[DATA SUPPLIED Boundary: Start]

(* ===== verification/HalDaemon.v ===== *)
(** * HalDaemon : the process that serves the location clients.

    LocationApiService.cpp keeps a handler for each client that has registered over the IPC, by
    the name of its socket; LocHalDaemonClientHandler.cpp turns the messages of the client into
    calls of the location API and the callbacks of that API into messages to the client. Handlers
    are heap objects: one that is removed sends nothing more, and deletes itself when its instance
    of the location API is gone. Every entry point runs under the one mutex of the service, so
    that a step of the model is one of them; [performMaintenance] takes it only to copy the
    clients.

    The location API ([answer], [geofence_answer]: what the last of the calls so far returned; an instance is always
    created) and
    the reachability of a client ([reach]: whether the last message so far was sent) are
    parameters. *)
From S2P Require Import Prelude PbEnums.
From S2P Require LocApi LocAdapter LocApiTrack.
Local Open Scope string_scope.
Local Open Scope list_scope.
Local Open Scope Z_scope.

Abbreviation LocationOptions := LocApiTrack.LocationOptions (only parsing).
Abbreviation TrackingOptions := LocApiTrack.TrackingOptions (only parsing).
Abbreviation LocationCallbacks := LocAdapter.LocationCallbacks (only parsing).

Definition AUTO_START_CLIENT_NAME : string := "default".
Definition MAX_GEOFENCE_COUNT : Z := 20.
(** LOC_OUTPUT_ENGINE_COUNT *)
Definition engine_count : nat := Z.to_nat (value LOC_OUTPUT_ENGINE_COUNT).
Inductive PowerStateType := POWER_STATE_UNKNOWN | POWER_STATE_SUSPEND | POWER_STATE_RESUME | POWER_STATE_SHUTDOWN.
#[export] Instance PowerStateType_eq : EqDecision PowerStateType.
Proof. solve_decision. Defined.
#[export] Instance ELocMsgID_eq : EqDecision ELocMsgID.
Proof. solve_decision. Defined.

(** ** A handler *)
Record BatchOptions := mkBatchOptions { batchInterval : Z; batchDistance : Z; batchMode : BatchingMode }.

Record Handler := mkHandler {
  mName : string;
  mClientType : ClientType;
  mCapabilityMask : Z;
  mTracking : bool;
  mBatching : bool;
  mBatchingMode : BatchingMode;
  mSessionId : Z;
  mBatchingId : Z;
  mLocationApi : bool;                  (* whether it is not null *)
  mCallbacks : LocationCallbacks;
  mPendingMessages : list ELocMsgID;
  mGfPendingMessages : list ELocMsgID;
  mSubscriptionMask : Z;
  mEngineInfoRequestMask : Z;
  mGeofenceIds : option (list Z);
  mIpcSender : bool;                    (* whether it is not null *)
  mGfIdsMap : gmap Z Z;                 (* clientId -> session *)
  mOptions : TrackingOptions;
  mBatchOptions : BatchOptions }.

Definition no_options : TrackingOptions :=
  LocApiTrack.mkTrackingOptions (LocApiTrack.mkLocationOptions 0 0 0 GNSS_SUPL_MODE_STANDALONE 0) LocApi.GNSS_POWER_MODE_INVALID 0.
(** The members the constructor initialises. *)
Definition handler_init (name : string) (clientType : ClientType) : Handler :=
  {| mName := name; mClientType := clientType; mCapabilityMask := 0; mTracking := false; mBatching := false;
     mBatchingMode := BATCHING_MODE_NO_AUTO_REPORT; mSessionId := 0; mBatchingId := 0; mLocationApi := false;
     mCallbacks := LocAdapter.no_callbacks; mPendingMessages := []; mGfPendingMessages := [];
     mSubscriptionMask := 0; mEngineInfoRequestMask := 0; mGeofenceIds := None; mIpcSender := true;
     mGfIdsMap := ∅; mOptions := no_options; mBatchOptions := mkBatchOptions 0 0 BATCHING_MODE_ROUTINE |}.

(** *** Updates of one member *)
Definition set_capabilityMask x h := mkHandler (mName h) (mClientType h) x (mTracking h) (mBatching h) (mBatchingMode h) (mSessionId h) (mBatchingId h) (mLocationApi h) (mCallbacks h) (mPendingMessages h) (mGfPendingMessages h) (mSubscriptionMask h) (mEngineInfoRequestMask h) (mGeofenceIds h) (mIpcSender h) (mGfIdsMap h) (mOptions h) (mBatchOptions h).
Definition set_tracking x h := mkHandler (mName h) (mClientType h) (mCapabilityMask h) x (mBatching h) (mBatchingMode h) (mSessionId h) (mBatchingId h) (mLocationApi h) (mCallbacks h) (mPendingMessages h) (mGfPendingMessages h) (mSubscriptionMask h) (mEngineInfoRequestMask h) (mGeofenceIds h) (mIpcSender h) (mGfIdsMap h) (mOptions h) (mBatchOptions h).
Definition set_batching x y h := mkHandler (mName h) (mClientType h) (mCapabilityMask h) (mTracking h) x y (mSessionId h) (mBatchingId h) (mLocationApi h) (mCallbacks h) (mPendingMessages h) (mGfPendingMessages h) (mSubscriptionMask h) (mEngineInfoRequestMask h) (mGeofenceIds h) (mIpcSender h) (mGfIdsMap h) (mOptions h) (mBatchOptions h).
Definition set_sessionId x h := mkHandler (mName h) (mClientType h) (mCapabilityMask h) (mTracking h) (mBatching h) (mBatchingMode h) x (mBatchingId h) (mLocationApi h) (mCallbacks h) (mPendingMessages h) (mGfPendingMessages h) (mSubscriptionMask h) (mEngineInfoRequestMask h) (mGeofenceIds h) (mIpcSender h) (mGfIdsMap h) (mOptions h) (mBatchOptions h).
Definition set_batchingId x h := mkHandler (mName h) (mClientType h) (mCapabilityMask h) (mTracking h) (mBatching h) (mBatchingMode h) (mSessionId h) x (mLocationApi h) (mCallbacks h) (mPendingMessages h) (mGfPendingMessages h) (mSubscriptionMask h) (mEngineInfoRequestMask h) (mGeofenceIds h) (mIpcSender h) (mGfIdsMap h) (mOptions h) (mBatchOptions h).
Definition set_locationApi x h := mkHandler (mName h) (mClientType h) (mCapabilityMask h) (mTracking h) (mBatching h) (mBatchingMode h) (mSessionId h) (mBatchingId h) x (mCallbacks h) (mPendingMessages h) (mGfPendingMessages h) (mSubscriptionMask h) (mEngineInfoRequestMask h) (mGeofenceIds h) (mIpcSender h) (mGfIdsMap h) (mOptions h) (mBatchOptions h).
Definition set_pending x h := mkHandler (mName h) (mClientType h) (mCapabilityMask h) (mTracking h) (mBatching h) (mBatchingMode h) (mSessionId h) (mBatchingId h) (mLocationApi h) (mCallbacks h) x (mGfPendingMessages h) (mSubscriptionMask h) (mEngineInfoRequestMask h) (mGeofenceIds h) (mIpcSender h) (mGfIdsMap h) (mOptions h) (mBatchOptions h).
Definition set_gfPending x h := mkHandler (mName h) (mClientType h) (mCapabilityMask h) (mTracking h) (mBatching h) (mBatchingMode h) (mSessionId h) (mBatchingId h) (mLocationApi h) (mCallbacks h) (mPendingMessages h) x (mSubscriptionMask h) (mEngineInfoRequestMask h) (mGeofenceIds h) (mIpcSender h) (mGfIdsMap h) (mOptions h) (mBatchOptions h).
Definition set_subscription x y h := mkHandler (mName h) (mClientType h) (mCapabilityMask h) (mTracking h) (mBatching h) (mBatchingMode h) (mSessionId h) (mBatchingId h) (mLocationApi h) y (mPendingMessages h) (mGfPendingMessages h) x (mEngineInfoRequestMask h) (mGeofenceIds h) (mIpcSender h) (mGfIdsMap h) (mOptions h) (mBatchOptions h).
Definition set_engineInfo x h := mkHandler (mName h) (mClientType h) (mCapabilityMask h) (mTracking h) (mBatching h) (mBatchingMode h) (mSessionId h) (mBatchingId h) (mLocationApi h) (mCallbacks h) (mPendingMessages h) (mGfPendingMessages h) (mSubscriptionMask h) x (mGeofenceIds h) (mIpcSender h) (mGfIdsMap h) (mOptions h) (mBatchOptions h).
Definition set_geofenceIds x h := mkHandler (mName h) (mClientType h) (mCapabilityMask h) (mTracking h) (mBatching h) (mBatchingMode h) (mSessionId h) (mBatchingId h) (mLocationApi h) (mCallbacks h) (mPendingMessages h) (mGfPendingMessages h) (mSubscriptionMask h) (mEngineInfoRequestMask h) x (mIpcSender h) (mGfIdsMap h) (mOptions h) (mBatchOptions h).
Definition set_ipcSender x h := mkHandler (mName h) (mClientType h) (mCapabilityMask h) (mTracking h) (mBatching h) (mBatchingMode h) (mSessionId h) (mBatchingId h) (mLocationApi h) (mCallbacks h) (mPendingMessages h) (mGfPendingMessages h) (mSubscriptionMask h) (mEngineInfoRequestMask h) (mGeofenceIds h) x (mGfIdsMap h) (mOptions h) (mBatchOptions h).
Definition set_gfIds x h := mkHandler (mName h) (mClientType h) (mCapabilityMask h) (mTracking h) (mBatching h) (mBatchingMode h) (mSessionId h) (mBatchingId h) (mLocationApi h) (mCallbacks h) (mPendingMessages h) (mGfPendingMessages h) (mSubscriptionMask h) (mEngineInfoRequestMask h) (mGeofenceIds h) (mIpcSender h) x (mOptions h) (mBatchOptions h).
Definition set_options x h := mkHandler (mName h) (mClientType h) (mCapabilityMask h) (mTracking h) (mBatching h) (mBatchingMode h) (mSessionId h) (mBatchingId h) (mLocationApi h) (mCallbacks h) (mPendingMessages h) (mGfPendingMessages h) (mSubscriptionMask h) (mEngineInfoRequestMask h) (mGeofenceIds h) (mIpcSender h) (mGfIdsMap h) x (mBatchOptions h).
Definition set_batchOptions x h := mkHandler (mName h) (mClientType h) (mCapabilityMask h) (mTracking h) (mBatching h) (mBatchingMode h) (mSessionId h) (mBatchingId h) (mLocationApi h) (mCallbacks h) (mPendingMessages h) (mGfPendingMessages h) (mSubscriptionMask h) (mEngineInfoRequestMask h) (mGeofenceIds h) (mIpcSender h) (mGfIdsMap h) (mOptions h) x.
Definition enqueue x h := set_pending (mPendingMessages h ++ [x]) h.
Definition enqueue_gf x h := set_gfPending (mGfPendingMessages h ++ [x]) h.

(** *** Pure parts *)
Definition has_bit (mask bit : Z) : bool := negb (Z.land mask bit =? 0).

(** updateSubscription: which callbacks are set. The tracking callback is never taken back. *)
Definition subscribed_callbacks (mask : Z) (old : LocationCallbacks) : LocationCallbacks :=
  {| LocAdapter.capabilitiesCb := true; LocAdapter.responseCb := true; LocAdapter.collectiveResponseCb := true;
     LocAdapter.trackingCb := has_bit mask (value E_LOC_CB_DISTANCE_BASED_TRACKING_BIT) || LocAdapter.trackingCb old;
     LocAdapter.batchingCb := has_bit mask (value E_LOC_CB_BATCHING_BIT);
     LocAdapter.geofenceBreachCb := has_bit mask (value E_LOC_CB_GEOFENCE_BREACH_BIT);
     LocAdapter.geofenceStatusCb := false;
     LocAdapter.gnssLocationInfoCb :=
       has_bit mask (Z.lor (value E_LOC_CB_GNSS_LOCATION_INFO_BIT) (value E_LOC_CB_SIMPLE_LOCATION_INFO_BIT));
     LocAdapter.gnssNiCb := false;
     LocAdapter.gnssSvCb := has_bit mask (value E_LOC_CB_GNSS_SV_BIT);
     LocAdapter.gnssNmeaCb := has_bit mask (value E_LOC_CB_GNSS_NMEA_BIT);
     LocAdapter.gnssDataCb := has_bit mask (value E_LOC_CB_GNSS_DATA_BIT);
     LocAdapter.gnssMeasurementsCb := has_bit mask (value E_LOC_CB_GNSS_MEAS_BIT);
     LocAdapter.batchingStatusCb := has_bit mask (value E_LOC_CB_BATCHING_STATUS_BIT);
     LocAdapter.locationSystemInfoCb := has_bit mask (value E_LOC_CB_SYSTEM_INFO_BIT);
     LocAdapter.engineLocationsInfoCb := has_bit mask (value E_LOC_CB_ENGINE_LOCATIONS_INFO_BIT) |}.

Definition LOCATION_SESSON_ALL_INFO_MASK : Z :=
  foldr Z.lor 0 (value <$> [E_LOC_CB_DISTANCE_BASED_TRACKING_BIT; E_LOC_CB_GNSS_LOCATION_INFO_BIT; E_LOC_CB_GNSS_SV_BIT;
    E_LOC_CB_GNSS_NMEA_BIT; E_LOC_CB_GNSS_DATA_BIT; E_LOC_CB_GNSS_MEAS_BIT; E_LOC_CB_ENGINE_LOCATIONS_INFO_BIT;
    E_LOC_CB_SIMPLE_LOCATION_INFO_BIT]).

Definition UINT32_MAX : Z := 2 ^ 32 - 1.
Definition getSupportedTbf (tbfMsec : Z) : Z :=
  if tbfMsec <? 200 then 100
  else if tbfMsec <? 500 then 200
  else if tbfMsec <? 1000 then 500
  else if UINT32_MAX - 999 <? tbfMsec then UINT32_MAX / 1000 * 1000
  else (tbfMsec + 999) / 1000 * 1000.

[DATA SUPPLIED Boundary: End]

Search the entries above for "From". Return every line that has it.

From S2P Require Import Prelude PbEnums.
From S2P Require LocApi LocAdapter LocApiTrack.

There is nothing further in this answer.